| WHAT THE TASK ASKS |
If a line includes "Fixpoint", copy it out of the entries.

| Collected data entries |
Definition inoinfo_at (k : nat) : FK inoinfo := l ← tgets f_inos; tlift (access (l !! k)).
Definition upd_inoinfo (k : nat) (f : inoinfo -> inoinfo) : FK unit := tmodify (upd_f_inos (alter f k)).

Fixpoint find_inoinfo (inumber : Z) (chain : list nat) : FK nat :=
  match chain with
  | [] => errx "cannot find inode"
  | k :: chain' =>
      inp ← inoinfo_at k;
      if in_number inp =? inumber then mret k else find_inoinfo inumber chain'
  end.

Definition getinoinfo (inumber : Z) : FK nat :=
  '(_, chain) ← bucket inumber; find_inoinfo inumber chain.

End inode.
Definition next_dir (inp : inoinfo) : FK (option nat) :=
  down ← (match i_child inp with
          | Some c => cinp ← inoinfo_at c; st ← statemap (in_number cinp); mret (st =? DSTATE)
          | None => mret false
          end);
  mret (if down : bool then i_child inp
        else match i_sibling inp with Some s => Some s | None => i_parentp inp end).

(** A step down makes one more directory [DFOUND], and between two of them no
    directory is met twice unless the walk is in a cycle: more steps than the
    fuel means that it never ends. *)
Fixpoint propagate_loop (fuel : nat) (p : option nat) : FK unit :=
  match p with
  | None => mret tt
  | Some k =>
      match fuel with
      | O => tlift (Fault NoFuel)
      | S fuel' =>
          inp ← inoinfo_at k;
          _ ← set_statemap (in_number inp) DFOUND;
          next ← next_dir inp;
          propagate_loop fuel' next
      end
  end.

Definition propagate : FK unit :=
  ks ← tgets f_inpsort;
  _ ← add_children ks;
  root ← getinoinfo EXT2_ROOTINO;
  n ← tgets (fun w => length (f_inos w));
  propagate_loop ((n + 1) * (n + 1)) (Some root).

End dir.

| WRITTEN REPLY |
Fixpoint find_inoinfo (inumber : Z) (chain : list nat) : FK nat :=
Fixpoint propagate_loop (fuel : nat) (p : option nat) : FK unit :=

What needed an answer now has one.